Tsunami Blues
Karla ist Trompeterin durch und durch. Sie spielt wütenden Blues und wird darin von ihrer Großmutter und ihrem kubanischen Lehrer Lázaro unterstützt. Die kleinlichen Streitereien ihrer Eltern hat Karla dagegen satt. Trotzdem reist sie mit ihnen
von Tschechien nach Thailand und wird Zeuge, wie der Tsunami alles verwüstet. Auf der Suche nach ihren Eltern irrt Karla von Leiche zu Leiche. Ist es die heilige Mutter Tod, die ihr auch das Wichtigste nimmt, ihre Musik? Karla spielt nicht mehr, sie beginnt, Spanisch zu studieren.
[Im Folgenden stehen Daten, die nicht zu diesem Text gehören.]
(* ===== verification/Zcopy.v ===== *)
(** * Zero-copy regions (common/zcopy.c, include/zcopy.h)

    A bump allocator over a region that guest and worker map at different addresses, the
    physical addresses of its bytes, and the position-independent encoding in which a pointer
    travels from one side to the other.  Pointer arithmetic is on 64-bit patterns and wraps. *)

From S2P Require Import Prelude.
Local Open Scope Z_scope.

Definition VGPU_ZERO_COPY_SIZE : Z := 16 * 2 ^ 20.
Definition ENCODED_PTR_OFFSET : Z := 4096.
Definition ENOMEM : Z := 12.
Definition EFAULT : Z := 14.

Record ava_zcopy_region := mk_region {
  zc_fd : Z;
  physical_base : Z;
  zc_base : Z;
  zc_size : Z;
  allocation_ptr : Z
}.

Definition no_driver : string := "The appropriate zero-copy driver may not be installed.".

(** What the device answers: the descriptor of [open], the physical address the ioctl stores
    ([None] for an error), and the address [mmap] returns ([None] for MAP_FAILED). *)
Record zcopy_device := mk_zdev {
  zd_fd : Z;
  zd_phys : option Z;
  zd_request : Z;
  zd_map : option Z
}.

Definition ava_zcopy_region_new_worker (d : zcopy_device) : option ava_zcopy_region :=
  if zd_fd d <? 0 then None
  else
    match zd_phys d with
    | None => None
    | Some phys =>
        match zd_map d with
        | None => None
        | Some base => Some (mk_region (zd_fd d) phys base VGPU_ZERO_COPY_SIZE base)
        end
    end.

(** The guest falls back on the host driver when the guest driver does not open. *)
Definition ava_zcopy_region_new_guest (guest host : zcopy_device) : option ava_zcopy_region :=
  if zd_fd guest <? 0 then ava_zcopy_region_new_worker host
  else
    match zd_phys guest with
    | None => None
    | Some phys =>
        match zd_map guest with
        | None => None
        | Some base =>
            if zd_request guest <? 0 then None
            else Some (mk_region (zd_fd guest) phys base VGPU_ZERO_COPY_SIZE base)
        end
    end.

(** The addresses that are unmapped; the struct is freed. *)
Definition ava_zcopy_region_free_region (region : option ava_zcopy_region)
    : res (option (Z * Z)) :=
  match region with
  | None => Stop (AssertFailed "region != NULL")
  | Some r => Ok (if 0 <? zc_base r then Some (zc_base r, VGPU_ZERO_COPY_SIZE) else None)
  end.

(** Returns the pointer, the region afterwards and the value [errno] is set to. *)
Definition ava_zcopy_region_alloc (region : option ava_zcopy_region) (size : Z)
    : res (Z * option ava_zcopy_region * option Z) :=
  match region with
  | None => Stop (AssertFailed no_driver)
  | Some r =>
      let ret := allocation_ptr r in
      if negb (zc_base r =? NULL) && (u64 (ret + size) <? u64 (zc_base r + zc_size r))
      then Ok (ret, Some (mk_region (zc_fd r) (physical_base r) (zc_base r) (zc_size r)
                            (u64 (ret + size))), None)
      else Ok (NULL, Some r, Some ENOMEM)
  end.

Definition ava_zcopy_region_free (region : option ava_zcopy_region) (ptr : Z)
    : res (option ava_zcopy_region) :=
  match region with
  | None => Stop (AssertFailed no_driver)
  | Some r => Ok (Some r)
  end.

(** [region->base == NULL || (ptr < region->base || ptr > region->base + region->size)]. *)
Definition outside (r : ava_zcopy_region) (ptr : Z) : bool :=
  (zc_base r =? NULL) || ((ptr <? zc_base r) || (u64 (zc_base r + zc_size r) <? ptr)).

Definition ava_zcopy_region_get_physical_address (region : option ava_zcopy_region) (ptr : Z)
    : res (Z * option Z) :=
  match region with
  | None => Stop (AssertFailed no_driver)
  | Some r =>
      if outside r ptr then Ok (0, Some EFAULT)
      else Ok (u64 (ptr - zc_base r + physical_base r), None)
  end.

Definition ava_zcopy_region_encode_position_independent (region : option ava_zcopy_region)
    (ptr : Z) : res (Z * option Z) :=
  match region with
  | None => Stop (AssertFailed no_driver)
  | Some r =>
      if ptr =? NULL then Ok (NULL, None)
      else if outside r ptr then Ok (0, Some EFAULT)
      else Ok (u64 (ptr - zc_base r + ENCODED_PTR_OFFSET), None)
  end.

Definition ava_zcopy_region_decode_position_independent (region : option ava_zcopy_region)
    (ptr : Z) : res (Z * option Z) :=
  match region with
  | None => Stop (AssertFailed no_driver)
  | Some r =>
      if ptr =? NULL then Ok (NULL, None)
      else if (zc_base r =? NULL) ||
              ((ptr <? ENCODED_PTR_OFFSET) || (u64 (ENCODED_PTR_OFFSET + zc_size r) <? ptr))
      then Ok (0, Some EFAULT)
      else Ok (u64 (zc_base r + ptr - ENCODED_PTR_OFFSET), None)
  end.

(** The wrappers of include/endpoint_lib.h on the endpoint's [zcopy_region]. *)
Definition ava_endpoint_zerocopy_alloc := ava_zcopy_region_alloc.
Definition ava_endpoint_zerocopy_free := ava_zcopy_region_free.
Definition ava_endpoint_zerocopy_get_physical_address := ava_zcopy_region_get_physical_address.

(** Allocations one after the other, with the pointers they return. *)
Fixpoint alloc_all (region : option ava_zcopy_region) (sizes : list Z)
    : res (list (Z * Z) * option ava_zcopy_region) :=
  match sizes with
  | [] => Ok ([], region)
  | n :: sizes =>
      '(p, region, _) ← ava_zcopy_region_alloc region n;
      '(l, region) ← alloc_all region sizes;
      Ok ((p, n) :: l, region)
  end.

(** ** Invariant *)

(** A mapped region that does not reach the end of the address space. *)
Definition region_ok (r : ava_zcopy_region) : Prop :=
  0 < zc_base r ∧ 0 ≤ zc_size r ∧ zc_base r + zc_size r < 2 ^ 63 ∧
  zc_base r ≤ allocation_ptr r ≤ zc_base r + zc_size r.

Lemma region_new_ok d r :
  ava_zcopy_region_new_worker d = Some r →
  (∀ b, zd_map d = Some b → 0 < b < 2 ^ 62) → region_ok r.
Proof.
  unfold ava_zcopy_region_new_worker. intros Hnew Hmap.
  destruct (_ <? 0); [done|]. destruct (zd_phys d); [|done]. destruct (zd_map d) as [b|]; [|done].
  injection Hnew as <-. specialize (Hmap b eq_refl).
  unfold region_ok, VGPU_ZERO_COPY_SIZE. cbn. lia.
Qed.

(** One allocation, on both branches. *)
Lemma alloc_spec r n :
  region_ok r → 0 ≤ n < 2 ^ 63 →
  (allocation_ptr r + n < zc_base r + zc_size r ∧
   ava_zcopy_region_alloc (Some r) n =
     Ok (allocation_ptr r, Some (mk_region (zc_fd r) (physical_base r) (zc_base r) (zc_size r)
                                   (allocation_ptr r + n)), None)) ∨
  (zc_base r + zc_size r ≤ allocation_ptr r + n ∧
   ava_zcopy_region_alloc (Some r) n = Ok (NULL, Some r, Some ENOMEM)).
Proof.
  intros (Hb & Hs & Hlt & Hp) Hn. unfold ava_zcopy_region_alloc, NULL.
  rewrite (proj2 (Z.eqb_neq _ _)) by lia. cbn [negb andb].
  rewrite !wrap_small by (unfold in_range; lia).
  destruct (Z.ltb_spec (allocation_ptr r + n) (zc_base r + zc_size r)); [left|right]; done.
Qed.

Lemma alloc_all_above r sizes :
  region_ok r → Forall (λ n, 0 ≤ n < 2 ^ 63) sizes →
  ∃ l r', alloc_all (Some r) sizes = Ok (l, Some r') ∧ region_ok r' ∧ zc_base r' = zc_base r ∧
    zc_size r' = zc_size r ∧ snd <$> l = sizes ∧
    Forall (λ a, fst a = NULL ∨
      allocation_ptr r ≤ fst a ∧ fst a + snd a < zc_base r + zc_size r) l ∧
    (∀ i j p n q m, (i < j)%nat → l !! i = Some (p, n) → l !! j = Some (q, m) →
      p = NULL ∨ q = NULL ∨ p + n ≤ q).
Proof.
  revert r. induction sizes as [|n sizes IH]; intros r Hok Hall.
  { exists [], r. by split_and!. }
  apply Forall_cons in Hall as [Hn Hall]. cbn [alloc_all].
  pose proof Hok as (Hb & Hs & Hlt & Hp).
  destruct (alloc_spec r n Hok Hn) as [[Hfit ->]|[Hfit ->]]; cbn [mbind res_bind].
  - destruct (IH (mk_region (zc_fd r) (physical_base r) (zc_base r) (zc_size r)
      (allocation_ptr r + n))) as (l & r' & -> & Hok' & H1 & H2 & H3 & H4 & H5);
      [unfold region_ok; cbn; lia|done|]. cbn [mbind res_bind zc_base zc_size allocation_ptr] in *.
    eexists _, r'. split; [reflexivity|]. split_and!; try done.
    + cbn. by f_equal.
    + constructor; [right; cbn; lia|]. eapply Forall_impl; [exact H4|]. cbn. lia.
    + intros i j p m q k Hij Hi Hj. destruct j as [|j]; [lia|]. destruct i as [|i]; cbn in *.
      * simplify_eq. eapply Forall_lookup_1 in H4; [|exact Hj]. cbn in H4. lia.
      * eapply (H5 i j); [lia|done|done].
  - destruct (IH r Hok Hall) as (l & r' & -> & Hok' & H1 & H2 & H3 & H4 & H5).
    cbn [mbind res_bind]. eexists _, r'. split; [reflexivity|]. split_and!; try done.
    + cbn. by f_equal.
    + constructor; [by left|done].
    + intros i j p m q k Hij Hi Hj. destruct j as [|j]; [lia|]. destruct i as [|i]; cbn in *.
      * simplify_eq. by left.
      * eapply (H5 i j); [lia|done|done].
Qed.

Lemma outside_spec r ptr :
  region_ok r → outside r ptr = negb (bool_decide (zc_base r ≤ ptr ≤ zc_base r + zc_size r)).
Proof.
  intros (Hb & Hs & Hlt & _). unfold outside, NULL. rewrite (proj2 (Z.eqb_neq _ _)) by lia.
  rewrite wrap_small by (unfold in_range; lia). cbn [orb].
  destruct (Z.ltb_spec ptr (zc_base r)), (Z.ltb_spec (zc_base r + zc_size r) ptr);
    case_bool_decide; done || lia.
Qed.

Lemma decode_spec r d :
  region_ok r → 0 ≤ d ≤ zc_size r →
  ava_zcopy_region_decode_position_independent (Some r) (d + ENCODED_PTR_OFFSET) =
    Ok (zc_base r + d, None).
Proof.
  intros (Hb & Hs & Hlt & _) Hd.
  unfold ava_zcopy_region_decode_position_independent, ENCODED_PTR_OFFSET, NULL.
  rewrite !(proj2 (Z.eqb_neq _ _)) by lia. rewrite (wrap_small _ (4096 + _)) by (unfold in_range; lia).
  rewrite !(proj2 (Z.ltb_ge _ _)) by lia. cbn [orb].
  rewrite wrap_small by (unfold in_range; lia). do 2 f_equal. lia.
Qed.

(** ** Properties *)

(** The zero-copy allocator on a fresh region: any sequence of requests that do not wrap the
    address space returns, each request gets either NULL or an address inside the region whose
    whole block lies inside it, and the blocks of successful requests do not overlap. *)
Theorem zcopy_alloc_disjoint (d : zcopy_device) (r : ava_zcopy_region) (sizes : list Z) :
  ava_zcopy_region_new_worker d = Some r →
  (∀ b, zd_map d = Some b → 0 < b < 2 ^ 62) → Forall (λ n, 0 ≤ n < 2 ^ 63) sizes →
  ∃ l r', alloc_all (Some r) sizes = Ok (l, Some r') ∧ snd <$> l = sizes ∧
    Forall (λ a, fst a = NULL ∨
      zc_base r ≤ fst a ∧ fst a + snd a < zc_base r + VGPU_ZERO_COPY_SIZE) l ∧
    (∀ i j p n q m, (i < j)%nat → l !! i = Some (p, n) → l !! j = Some (q, m) →
      p = NULL ∨ q = NULL ∨ p + n ≤ q).
Proof.
  intros Hnew Hmap Hall. pose proof (region_new_ok _ _ Hnew Hmap) as Hok.
  assert (zc_size r = VGPU_ZERO_COPY_SIZE) as Hsz.
  { unfold ava_zcopy_region_new_worker in Hnew. destruct (_ <? 0); [done|].
    destruct (zd_phys d); [|done]. destruct (zd_map d); [|done]. by injection Hnew as <-. }
  destruct (alloc_all_above r sizes Hok Hall) as (l & r' & Hrun & _ & _ & _ & Hs & Hl & Hd).
  exists l, r'. split_and!; try done. eapply Forall_impl; [exact Hl|]. cbn.
  destruct Hok as (_ & _ & _ & Hp). rewrite Hsz. lia.
Qed.

Lemma zcopy_alloc_disjoint_witness :
  ∃ l r', alloc_all (Some (mk_region 5 8192 65536 VGPU_ZERO_COPY_SIZE 65536)) [100; 2 ^ 24; 50] =
      Ok (l, Some r') ∧ snd <$> l = [100; 2 ^ 24; 50] ∧
    Forall (λ a, fst a = NULL ∨
      65536 ≤ fst a ∧ fst a + snd a < 65536 + VGPU_ZERO_COPY_SIZE) l ∧
    (∀ i j p n q m, (i < j)%nat → l !! i = Some (p, n) → l !! j = Some (q, m) →
      p = NULL ∨ q = NULL ∨ p + n ≤ q).
Proof.
  apply (zcopy_alloc_disjoint (mk_zdev 5 (Some 8192) 0 (Some 65536))
           (mk_region 5 8192 65536 VGPU_ZERO_COPY_SIZE 65536) [100; 2 ^ 24; 50]).
  - reflexivity.
  - cbn. intros b [= <-]. lia.
  - rewrite !Forall_cons, Forall_nil. lia.
Defined.

(** Pointers survive the trip between the two sides.  For regions of the same size mapped at
    different addresses, a pointer into one is encoded to a non-NULL value without error, the
    other side decodes it to the pointer at the same distance from its own base, decoding on the
    same side gives the pointer back, and when both map the same physical memory the two
    pointers have the same physical address.  A pointer outside the region is refused with
    EFAULT. *)
Theorem zcopy_encode_decode (g w : ava_zcopy_region) (ptr : Z) :
  region_ok g → region_ok w → zc_size g = zc_size w → in_range 64 ptr → ptr ≠ NULL →
  let inside := zc_base g ≤ ptr ≤ zc_base g + zc_size g in
  (inside → ∃ e, e ≠ NULL ∧
    ava_zcopy_region_encode_position_independent (Some g) ptr = Ok (e, None) ∧
    ava_zcopy_region_decode_position_independent (Some w) e =
      Ok (zc_base w + (ptr - zc_base g), None) ∧
    ava_zcopy_region_decode_position_independent (Some g) e = Ok (ptr, None) ∧
    (physical_base g = physical_base w →
     ava_zcopy_region_get_physical_address (Some w) (zc_base w + (ptr - zc_base g)) =
     ava_zcopy_region_get_physical_address (Some g) ptr)) ∧
  (¬ inside → ava_zcopy_region_encode_position_independent (Some g) ptr = Ok (0, Some EFAULT)).
Proof.
  intros Hg Hw Hsz Hptr Hnull inside.
  unfold ava_zcopy_region_encode_position_independent, ava_zcopy_region_get_physical_address.
  rewrite (proj2 (Z.eqb_neq _ _)) by done. rewrite !outside_spec by done. fold inside. split.
  - intros Hin. unfold inside in *. pose proof Hg as (Hg1 & Hg2 & Hg3 & _).
    rewrite bool_decide_true by done. cbn [negb].
    rewrite (wrap_small _ (_ + ENCODED_PTR_OFFSET)) by (unfold in_range, ENCODED_PTR_OFFSET; lia).
    eexists. split; [|split; [reflexivity|]]; [unfold ENCODED_PTR_OFFSET, NULL; lia|].
    rewrite !decode_spec by (done || lia). split_and!; [done|do 2 f_equal; lia|].
    intros ->. rewrite bool_decide_true by lia. cbn [negb]. do 3 f_equal. lia.
  - intros Hout. by rewrite bool_decide_false.
Qed.

Lemma zcopy_encode_decode_witness :
  (65536 ≤ 65600 ≤ 65536 + 4096 → ∃ e, e ≠ NULL ∧
    ava_zcopy_region_encode_position_independent (Some (mk_region 5 8192 65536 4096 65536)) 65600 =
      Ok (e, None) ∧
    ava_zcopy_region_decode_position_independent (Some (mk_region 6 8192 131072 4096 131072)) e =
      Ok (131072 + (65600 - 65536), None) ∧
    ava_zcopy_region_decode_position_independent (Some (mk_region 5 8192 65536 4096 65536)) e =
      Ok (65600, None) ∧
    (8192 = 8192 → ava_zcopy_region_get_physical_address
       (Some (mk_region 6 8192 131072 4096 131072)) (131072 + (65600 - 65536)) =
     ava_zcopy_region_get_physical_address (Some (mk_region 5 8192 65536 4096 65536)) 65600)) ∧
  (¬ (65536 ≤ 65600 ≤ 65536 + 4096) →
   ava_zcopy_region_encode_position_independent (Some (mk_region 5 8192 65536 4096 65536)) 65600 =
     Ok (0, Some EFAULT)).
Proof.
  apply (zcopy_encode_decode (mk_region 5 8192 65536 4096 65536)
           (mk_region 6 8192 131072 4096 131072) 65600);
    unfold region_ok, in_range, NULL; cbn; lia.
Defined.

(** A request so large that [ret + size] wraps around the address space is granted instead of
    failing with ENOMEM, and moves the allocation pointer backwards, below the blocks that are
    already in use. *)
Theorem zcopy_alloc_wraps (r : ava_zcopy_region) (k : Z) :
  region_ok r → 0 < k ≤ allocation_ptr r → k < 2 ^ 63 →
  allocation_ptr r - k < zc_base r + zc_size r →
  ∃ r', ava_zcopy_region_alloc (Some r) (2 ^ 64 - k) = Ok (allocation_ptr r, Some r', None) ∧
    allocation_ptr r' = allocation_ptr r - k.
Proof.
  intros (Hb & Hs & Hlt & Hp) Hk Hk2 Hfit. unfold ava_zcopy_region_alloc, NULL.
  rewrite (proj2 (Z.eqb_neq _ _)) by lia. cbn [negb andb].
  assert (u64 (allocation_ptr r + (2 ^ 64 - k)) = allocation_ptr r - k) as ->.
  { unfold wrap. symmetry. apply (Z.mod_unique _ _ 1); lia. }
  rewrite wrap_small by (unfold in_range; lia).
  rewrite (proj2 (Z.ltb_lt _ _)) by lia. by eexists.
Qed.

Lemma zcopy_alloc_wraps_witness :
  ∃ r', ava_zcopy_region_alloc (Some (mk_region 5 8192 65536 4096 65636)) (2 ^ 64 - 100) =
      Ok (65636, Some r', None) ∧ allocation_ptr r' = 65636 - 100.
Proof.
  apply (zcopy_alloc_wraps (mk_region 5 8192 65536 4096 65636) 100);
    unfold region_ok; cbn; lia.
Defined.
Ihre Professorin Jenúfa nimmt sie mit nach Kuba, wo beide zum Spielball eines sehr mächtigen Mannes werden. Doch Karla ist stark und findet ihren eigenen Rhythmus wieder. - Der neue Roman der erfolgreichen tschechischen Autorin ist ein unglaublich dicht geschriebenes Buch. Erst erscheint es fremd, doch man liest sich schnell ein. Pilátová erschafft skurrile Gestalten mit harten Schicksalen, schreibt in leichtem Ton und doch voller Melancholie. Ein faszinierendes Buch, das den Leser mitnimmt in eine ganz eigene Welt. Manche Bilder lassen einen nicht mehr los. (Übers.: Mirko Kraetsch)
Tina Schröder
rezensiert für den Borromäusverein.
Tsunami Blues
Markéta Pilátová
Braumüller (2016)
378 S.
fest geb.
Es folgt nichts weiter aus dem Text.